Task to carry out: Return exactly the span of lines in the following data that opens with the line containing "#[export] Instance call_image_open_log_free" and closes with the line containing "Proof. unfold_docs. apply _. Qed.". Include nothing else.

Supplied material:

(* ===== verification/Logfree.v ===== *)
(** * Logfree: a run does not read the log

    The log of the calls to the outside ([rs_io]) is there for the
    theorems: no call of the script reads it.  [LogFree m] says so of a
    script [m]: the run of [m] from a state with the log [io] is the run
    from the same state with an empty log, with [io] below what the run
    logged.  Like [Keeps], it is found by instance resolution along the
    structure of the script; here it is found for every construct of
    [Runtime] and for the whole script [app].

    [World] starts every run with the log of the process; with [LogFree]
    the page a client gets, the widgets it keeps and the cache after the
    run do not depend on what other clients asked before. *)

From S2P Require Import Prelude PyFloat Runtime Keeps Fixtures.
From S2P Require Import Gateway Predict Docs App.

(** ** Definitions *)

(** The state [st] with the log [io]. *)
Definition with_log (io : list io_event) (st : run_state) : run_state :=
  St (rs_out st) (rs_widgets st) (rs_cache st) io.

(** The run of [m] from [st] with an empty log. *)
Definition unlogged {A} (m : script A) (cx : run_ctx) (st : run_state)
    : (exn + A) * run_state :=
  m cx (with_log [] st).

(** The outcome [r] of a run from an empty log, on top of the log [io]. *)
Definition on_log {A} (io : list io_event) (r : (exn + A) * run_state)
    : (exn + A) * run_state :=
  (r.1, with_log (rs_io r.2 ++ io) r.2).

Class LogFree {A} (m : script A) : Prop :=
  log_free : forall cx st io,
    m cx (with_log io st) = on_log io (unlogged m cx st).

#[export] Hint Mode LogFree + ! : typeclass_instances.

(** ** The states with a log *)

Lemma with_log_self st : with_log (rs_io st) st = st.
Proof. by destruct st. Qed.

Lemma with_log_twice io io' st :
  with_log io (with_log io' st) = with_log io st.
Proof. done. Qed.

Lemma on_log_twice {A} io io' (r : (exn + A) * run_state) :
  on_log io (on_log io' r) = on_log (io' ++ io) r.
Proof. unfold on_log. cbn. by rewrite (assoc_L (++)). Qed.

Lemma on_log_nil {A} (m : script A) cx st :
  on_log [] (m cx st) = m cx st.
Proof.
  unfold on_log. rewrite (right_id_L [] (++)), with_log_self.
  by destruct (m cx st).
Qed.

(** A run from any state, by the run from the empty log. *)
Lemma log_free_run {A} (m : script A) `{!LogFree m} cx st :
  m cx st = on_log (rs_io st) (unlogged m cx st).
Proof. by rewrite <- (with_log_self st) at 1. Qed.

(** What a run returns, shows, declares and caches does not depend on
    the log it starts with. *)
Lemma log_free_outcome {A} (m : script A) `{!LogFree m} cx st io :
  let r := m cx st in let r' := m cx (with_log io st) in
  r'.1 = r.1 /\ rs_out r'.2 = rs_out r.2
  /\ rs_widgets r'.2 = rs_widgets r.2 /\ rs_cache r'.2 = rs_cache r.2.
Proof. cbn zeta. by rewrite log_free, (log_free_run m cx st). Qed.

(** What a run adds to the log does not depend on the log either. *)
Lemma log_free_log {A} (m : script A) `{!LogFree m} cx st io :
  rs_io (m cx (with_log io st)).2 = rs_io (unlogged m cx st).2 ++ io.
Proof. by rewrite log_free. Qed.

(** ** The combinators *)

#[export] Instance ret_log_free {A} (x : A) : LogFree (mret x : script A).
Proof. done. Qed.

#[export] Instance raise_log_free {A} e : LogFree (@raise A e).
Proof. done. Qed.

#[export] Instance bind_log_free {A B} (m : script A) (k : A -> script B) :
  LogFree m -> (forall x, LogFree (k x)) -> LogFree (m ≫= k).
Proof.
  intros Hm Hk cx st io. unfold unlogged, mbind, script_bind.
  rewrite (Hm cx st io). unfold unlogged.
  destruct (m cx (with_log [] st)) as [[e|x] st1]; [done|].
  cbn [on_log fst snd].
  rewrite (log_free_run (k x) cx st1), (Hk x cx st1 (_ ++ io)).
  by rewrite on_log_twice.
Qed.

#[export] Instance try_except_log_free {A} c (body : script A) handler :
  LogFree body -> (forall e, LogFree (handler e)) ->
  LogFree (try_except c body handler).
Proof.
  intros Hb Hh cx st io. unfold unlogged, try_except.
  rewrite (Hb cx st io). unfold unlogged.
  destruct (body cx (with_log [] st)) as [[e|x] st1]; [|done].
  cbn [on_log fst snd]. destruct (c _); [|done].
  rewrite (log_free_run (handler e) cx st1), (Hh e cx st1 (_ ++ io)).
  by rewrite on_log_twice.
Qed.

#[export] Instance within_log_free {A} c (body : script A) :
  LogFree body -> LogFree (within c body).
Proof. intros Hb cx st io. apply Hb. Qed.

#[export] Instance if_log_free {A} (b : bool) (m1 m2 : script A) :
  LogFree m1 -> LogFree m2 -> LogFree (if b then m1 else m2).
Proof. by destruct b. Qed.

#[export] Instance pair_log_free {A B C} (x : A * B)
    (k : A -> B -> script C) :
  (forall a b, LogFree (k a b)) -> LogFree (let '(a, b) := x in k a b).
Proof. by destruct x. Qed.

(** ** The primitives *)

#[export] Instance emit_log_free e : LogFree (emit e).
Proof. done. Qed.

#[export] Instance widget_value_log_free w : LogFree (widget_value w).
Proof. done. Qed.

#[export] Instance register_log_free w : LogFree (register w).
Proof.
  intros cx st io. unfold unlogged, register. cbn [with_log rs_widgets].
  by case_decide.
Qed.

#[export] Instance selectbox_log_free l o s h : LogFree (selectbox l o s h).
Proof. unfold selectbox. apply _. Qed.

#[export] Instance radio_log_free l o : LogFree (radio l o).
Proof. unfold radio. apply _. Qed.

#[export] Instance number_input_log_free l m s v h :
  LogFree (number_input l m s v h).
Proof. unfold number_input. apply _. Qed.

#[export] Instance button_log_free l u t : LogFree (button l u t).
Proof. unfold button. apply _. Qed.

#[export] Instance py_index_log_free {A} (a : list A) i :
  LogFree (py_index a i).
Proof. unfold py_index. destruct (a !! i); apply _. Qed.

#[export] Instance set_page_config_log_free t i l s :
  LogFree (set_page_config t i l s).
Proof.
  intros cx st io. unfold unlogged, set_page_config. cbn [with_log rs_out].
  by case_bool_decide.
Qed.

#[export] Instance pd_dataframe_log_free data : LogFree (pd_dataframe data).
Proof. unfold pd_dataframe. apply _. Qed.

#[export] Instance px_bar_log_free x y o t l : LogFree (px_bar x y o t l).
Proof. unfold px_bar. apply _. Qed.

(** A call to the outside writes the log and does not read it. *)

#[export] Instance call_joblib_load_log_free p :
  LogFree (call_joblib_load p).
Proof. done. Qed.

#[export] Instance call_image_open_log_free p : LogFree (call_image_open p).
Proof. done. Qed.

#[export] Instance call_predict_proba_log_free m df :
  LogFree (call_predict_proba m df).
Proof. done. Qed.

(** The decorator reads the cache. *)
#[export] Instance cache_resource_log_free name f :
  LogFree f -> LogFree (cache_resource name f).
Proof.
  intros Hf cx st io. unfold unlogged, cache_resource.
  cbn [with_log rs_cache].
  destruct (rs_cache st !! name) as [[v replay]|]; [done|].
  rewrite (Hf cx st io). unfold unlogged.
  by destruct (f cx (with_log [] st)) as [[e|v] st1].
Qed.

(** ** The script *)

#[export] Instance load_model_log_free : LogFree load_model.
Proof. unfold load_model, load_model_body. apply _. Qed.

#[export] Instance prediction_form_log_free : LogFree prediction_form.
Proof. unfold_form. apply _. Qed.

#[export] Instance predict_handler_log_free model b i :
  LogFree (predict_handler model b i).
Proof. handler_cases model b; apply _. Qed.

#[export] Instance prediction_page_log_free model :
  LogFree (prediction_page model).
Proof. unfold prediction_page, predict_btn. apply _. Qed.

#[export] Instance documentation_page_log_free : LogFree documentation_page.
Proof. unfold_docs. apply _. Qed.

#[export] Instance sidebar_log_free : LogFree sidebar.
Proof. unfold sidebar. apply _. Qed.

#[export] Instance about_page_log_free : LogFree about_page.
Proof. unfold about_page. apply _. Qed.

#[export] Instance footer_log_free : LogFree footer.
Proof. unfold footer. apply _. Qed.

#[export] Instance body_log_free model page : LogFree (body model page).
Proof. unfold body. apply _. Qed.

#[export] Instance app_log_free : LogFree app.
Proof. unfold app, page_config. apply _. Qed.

Task solution:
#[export] Instance call_image_open_log_free p : LogFree (call_image_open p).
Proof. done. Qed.

#[export] Instance call_predict_proba_log_free m df :
  LogFree (call_predict_proba m df).
Proof. done. Qed.

(** The decorator reads the cache. *)
#[export] Instance cache_resource_log_free name f :
  LogFree f -> LogFree (cache_resource name f).
Proof.
  intros Hf cx st io. unfold unlogged, cache_resource.
  cbn [with_log rs_cache].
  destruct (rs_cache st !! name) as [[v replay]|]; [done|].
  rewrite (Hf cx st io). unfold unlogged.
  by destruct (f cx (with_log [] st)) as [[e|v] st1].
Qed.

(** ** The script *)

#[export] Instance load_model_log_free : LogFree load_model.
Proof. unfold load_model, load_model_body. apply _. Qed.

#[export] Instance prediction_form_log_free : LogFree prediction_form.
Proof. unfold_form. apply _. Qed.

#[export] Instance predict_handler_log_free model b i :
  LogFree (predict_handler model b i).
Proof. handler_cases model b; apply _. Qed.

#[export] Instance prediction_page_log_free model :
  LogFree (prediction_page model).
Proof. unfold prediction_page, predict_btn. apply _. Qed.

#[export] Instance documentation_page_log_free : LogFree documentation_page.
Proof. unfold_docs. apply _. Qed.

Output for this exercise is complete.